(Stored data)
Content starts

(* ===== verification/StreamInv.v ===== *)
(** Steps of the streaming client: what each can change, and the invariants of its
    subscriptions, of the registry, of the order counter and of [Close]. *)
From S2P Require Import Prelude Chan Types Errs Domain PushKeys PushOrch PushOrchData PushClient PushEvents Service MarketReleased Stream.
Local Open Scope Z_scope.

#[global] Arguments sendUpdate : simpl never.
#[global] Arguments sendErr : simpl never.
#[global] Arguments close : simpl never.
#[global] Arguments recv_update : simpl never.
#[global] Arguments recv_err : simpl never.

(** Opens a step of a thread into the branches of its code. *)
Ltac open_code H :=
  cbn [thread_step start] in H;
  unfold Subscribe, subscribe_check, subscribe_send, add_sub, SubscribeTrade, trade_check, cancel_lock, cancel_send,
    connect_lock, connect_pushed, connect_start, spawn, reconnect_lock, reconnect_notify, reconnect_market,
    reconnect_sent, resubscribe_report, reconnect_trade, reconnect_failed, push_run_top, push_run_ctx, push_run_current, push_run_dial, push_run_set, push_run_read,
    push_run_broken, on_push, forward_step, broadcast,
    broadcast_send, watch_step, shutdown_enter, shutdown_lock, shutdown_subs, shutdown_over, close_wait, deliver,
    deliver_lock, deliver_step, send, return_, exit_, cancel_ctx, set_call, on_sub in H;
  repeat (match type of H with context [match ?x with _ => _ end] => let E := fresh "E" in destruct x eqn:E end;
    try discriminate H);
  try (injection H as <-);
  try (match type of H with _ = ?s' => is_var s'; subst s' end).

(** ** Subscriptions *)
Section subs.
Context (cap : nat) (Hcap : (0 < cap)%nat).

Inductive sub_move (x : Subscription) : Subscription -> Prop :=
  | move_none : sub_move x x
  | move_update ch e : acceptsType (ev_Type e) x = true -> sub_move x (sendUpdate cap ch e x)
  | move_err ch e : sub_move x (sendErr cap ch e x)
  | move_close : sub_move x (close x)
  | move_recv : sub_move x (recv_update x)
  | move_recv_err : sub_move x (recv_err x).

(** The channels of a subscription: closed at most once and never sent to
    afterwards, within the buffer, in order, losing only the oldest. *)
Record sub_ok (x : Subscription) : Prop := {
  so_closes : closes x = (if closed x then 1 else 0)%nat;
  so_calm : panicked x = false;
  so_updates : (length (updates x) <= cap)%nat;
  so_errs : (length (errs x) <= cap)%nat;
  so_order : (taken x ++ updates x) `sublist_of` accepted x;
  so_newest : last (taken x ++ updates x) = last (accepted x);
  so_accepts : Forall (fun e => acceptsType (ev_Type e) x = true) (accepted x);
}.

Lemma sub_ok_new x : x = newTradeSubscription \/ (exists topic secs ty, x = newSubscription topic secs ty) -> sub_ok x.
Proof. intros [->|(topic & secs & ty & ->)]; by split; cbn; auto with lia. Qed.

Lemma sub_ok_move x x' : sub_ok x -> sub_move x x' -> sub_ok x'.
Proof using Hcap.
  intros [Hc Hp Hu He Ho Hn Ha] [|ch e Hacc|ch e| | |].
  - by split.
  - unfold sendUpdate. destruct (closed x) eqn:Hcl; [by split; rewrite ?Hcl |].
    destruct (enqueue cap ch (updates x) e) as [[got queue] full] eqn:Hq.
    destruct (enqueue_spec cap ch (updates x) e got queue full Hcap Hu Hq) as (H1 & H2 & H3 & H4).
    split; cbn; rewrite ?Hc, ?Hp; try done.
    + rewrite <- app_assoc. etrans; [by apply sublist_app |]. rewrite app_assoc. by apply sublist_app.
    + by rewrite last_snoc, <- app_assoc, !last_app, H3.
    + apply Forall_app. split; [done |]. by apply Forall_singleton.
  - unfold sendErr. destruct e as [e|]; [| by split]. destruct (closed x) eqn:Hcl; [by split; rewrite ?Hcl |].
    destruct (enqueue cap ch (errs x) e) as [[got queue] full] eqn:Hq.
    destruct (enqueue_spec cap ch (errs x) e got queue full Hcap He Hq) as (H1 & _).
    split; cbn; rewrite ?Hc, ?Hp; done.
  - unfold close. case_decide as Hd; [| by split]. split; cbn; try done. by rewrite Hd.
  - unfold recv_update. split; cbn; try done.
    + rewrite length_drop. lia.
    + by rewrite <- app_assoc, take_drop.
    + by rewrite <- app_assoc, take_drop.
  - unfold recv_err. split; cbn; try done. rewrite length_drop. lia.
Qed.

(** What a move keeps. *)
Record sub_le (x x' : Subscription) : Prop := {
  sl_topic : topicID x' = topicID x;
  sl_trade : trade x' = trade x;
  sl_accepts : accepts x' = accepts x;
  sl_closed : closed x = true -> closed x' = true;
  sl_accepted : accepted x `prefix_of` accepted x';
}.

#[global] Instance sub_le_preorder : PreOrder sub_le.
Proof.
  split; [done |]. intros x y z [A1 A2 A3 A4 A5] [B1 B2 B3 B4 B5].
  split; [congruence | congruence | congruence | auto | by etrans].
Qed.

Lemma sub_move_le x x' : sub_move x x' -> sub_le x x'.
Proof.
  intros [|ch e Hacc|ch e| | |]; [done | | | | done | done].
  - unfold sendUpdate. destruct (closed x) eqn:Hc; [done |]. destruct (enqueue _ _ _ _) as [[got queue] full].
    split; cbn; try done; [congruence | by eexists].
  - unfold sendErr. destruct e as [e|]; [| done]. destruct (closed x) eqn:Hc; [done |].
    destruct (enqueue _ _ _ _) as [[got queue] full]. split; cbn; try done. congruence.
  - unfold close. case_decide; [| done]. by split.
Qed.
End subs.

Content ends

EXERCISE OBJECTIVE: For this task, print the records again exactly as they appear.

COMPLETED EXERCISE:
(* ===== verification/StreamInv.v ===== *)
(** Steps of the streaming client: what each can change, and the invariants of its
    subscriptions, of the registry, of the order counter and of [Close]. *)
From S2P Require Import Prelude Chan Types Errs Domain PushKeys PushOrch PushOrchData PushClient PushEvents Service MarketReleased Stream.
Local Open Scope Z_scope.

#[global] Arguments sendUpdate : simpl never.
#[global] Arguments sendErr : simpl never.
#[global] Arguments close : simpl never.
#[global] Arguments recv_update : simpl never.
#[global] Arguments recv_err : simpl never.

(** Opens a step of a thread into the branches of its code. *)
Ltac open_code H :=
  cbn [thread_step start] in H;
  unfold Subscribe, subscribe_check, subscribe_send, add_sub, SubscribeTrade, trade_check, cancel_lock, cancel_send,
    connect_lock, connect_pushed, connect_start, spawn, reconnect_lock, reconnect_notify, reconnect_market,
    reconnect_sent, resubscribe_report, reconnect_trade, reconnect_failed, push_run_top, push_run_ctx, push_run_current, push_run_dial, push_run_set, push_run_read,
    push_run_broken, on_push, forward_step, broadcast,
    broadcast_send, watch_step, shutdown_enter, shutdown_lock, shutdown_subs, shutdown_over, close_wait, deliver,
    deliver_lock, deliver_step, send, return_, exit_, cancel_ctx, set_call, on_sub in H;
  repeat (match type of H with context [match ?x with _ => _ end] => let E := fresh "E" in destruct x eqn:E end;
    try discriminate H);
  try (injection H as <-);
  try (match type of H with _ = ?s' => is_var s'; subst s' end).

(** ** Subscriptions *)
Section subs.
Context (cap : nat) (Hcap : (0 < cap)%nat).

Inductive sub_move (x : Subscription) : Subscription -> Prop :=
  | move_none : sub_move x x
  | move_update ch e : acceptsType (ev_Type e) x = true -> sub_move x (sendUpdate cap ch e x)
  | move_err ch e : sub_move x (sendErr cap ch e x)
  | move_close : sub_move x (close x)
  | move_recv : sub_move x (recv_update x)
  | move_recv_err : sub_move x (recv_err x).

(** The channels of a subscription: closed at most once and never sent to
    afterwards, within the buffer, in order, losing only the oldest. *)
Record sub_ok (x : Subscription) : Prop := {
  so_closes : closes x = (if closed x then 1 else 0)%nat;
  so_calm : panicked x = false;
  so_updates : (length (updates x) <= cap)%nat;
  so_errs : (length (errs x) <= cap)%nat;
  so_order : (taken x ++ updates x) `sublist_of` accepted x;
  so_newest : last (taken x ++ updates x) = last (accepted x);
  so_accepts : Forall (fun e => acceptsType (ev_Type e) x = true) (accepted x);
}.

Lemma sub_ok_new x : x = newTradeSubscription \/ (exists topic secs ty, x = newSubscription topic secs ty) -> sub_ok x.
Proof. intros [->|(topic & secs & ty & ->)]; by split; cbn; auto with lia. Qed.

Lemma sub_ok_move x x' : sub_ok x -> sub_move x x' -> sub_ok x'.
Proof using Hcap.
  intros [Hc Hp Hu He Ho Hn Ha] [|ch e Hacc|ch e| | |].
  - by split.
  - unfold sendUpdate. destruct (closed x) eqn:Hcl; [by split; rewrite ?Hcl |].
    destruct (enqueue cap ch (updates x) e) as [[got queue] full] eqn:Hq.
    destruct (enqueue_spec cap ch (updates x) e got queue full Hcap Hu Hq) as (H1 & H2 & H3 & H4).
    split; cbn; rewrite ?Hc, ?Hp; try done.
    + rewrite <- app_assoc. etrans; [by apply sublist_app |]. rewrite app_assoc. by apply sublist_app.
    + by rewrite last_snoc, <- app_assoc, !last_app, H3.
    + apply Forall_app. split; [done |]. by apply Forall_singleton.
  - unfold sendErr. destruct e as [e|]; [| by split]. destruct (closed x) eqn:Hcl; [by split; rewrite ?Hcl |].
    destruct (enqueue cap ch (errs x) e) as [[got queue] full] eqn:Hq.
    destruct (enqueue_spec cap ch (errs x) e got queue full Hcap He Hq) as (H1 & _).
    split; cbn; rewrite ?Hc, ?Hp; done.
  - unfold close. case_decide as Hd; [| by split]. split; cbn; try done. by rewrite Hd.
  - unfold recv_update. split; cbn; try done.
    + rewrite length_drop. lia.
    + by rewrite <- app_assoc, take_drop.
    + by rewrite <- app_assoc, take_drop.
  - unfold recv_err. split; cbn; try done. rewrite length_drop. lia.
Qed.

(** What a move keeps. *)
Record sub_le (x x' : Subscription) : Prop := {
  sl_topic : topicID x' = topicID x;
  sl_trade : trade x' = trade x;
  sl_accepts : accepts x' = accepts x;
  sl_closed : closed x = true -> closed x' = true;
  sl_accepted : accepted x `prefix_of` accepted x';
}.

#[global] Instance sub_le_preorder : PreOrder sub_le.
Proof.
  split; [done |]. intros x y z [A1 A2 A3 A4 A5] [B1 B2 B3 B4 B5].
  split; [congruence | congruence | congruence | auto | by etrans].
Qed.

Lemma sub_move_le x x' : sub_move x x' -> sub_le x x'.
Proof.
  intros [|ch e Hacc|ch e| | |]; [done | | | | done | done].
  - unfold sendUpdate. destruct (closed x) eqn:Hc; [done |]. destruct (enqueue _ _ _ _) as [[got queue] full].
    split; cbn; try done; [congruence | by eexists].
  - unfold sendErr. destruct e as [e|]; [| done]. destruct (closed x) eqn:Hc; [done |].
    destruct (enqueue _ _ _ _) as [[got queue] full]. split; cbn; try done. congruence.
  - unfold close. case_decide; [| done]. by split.
Qed.
End subs.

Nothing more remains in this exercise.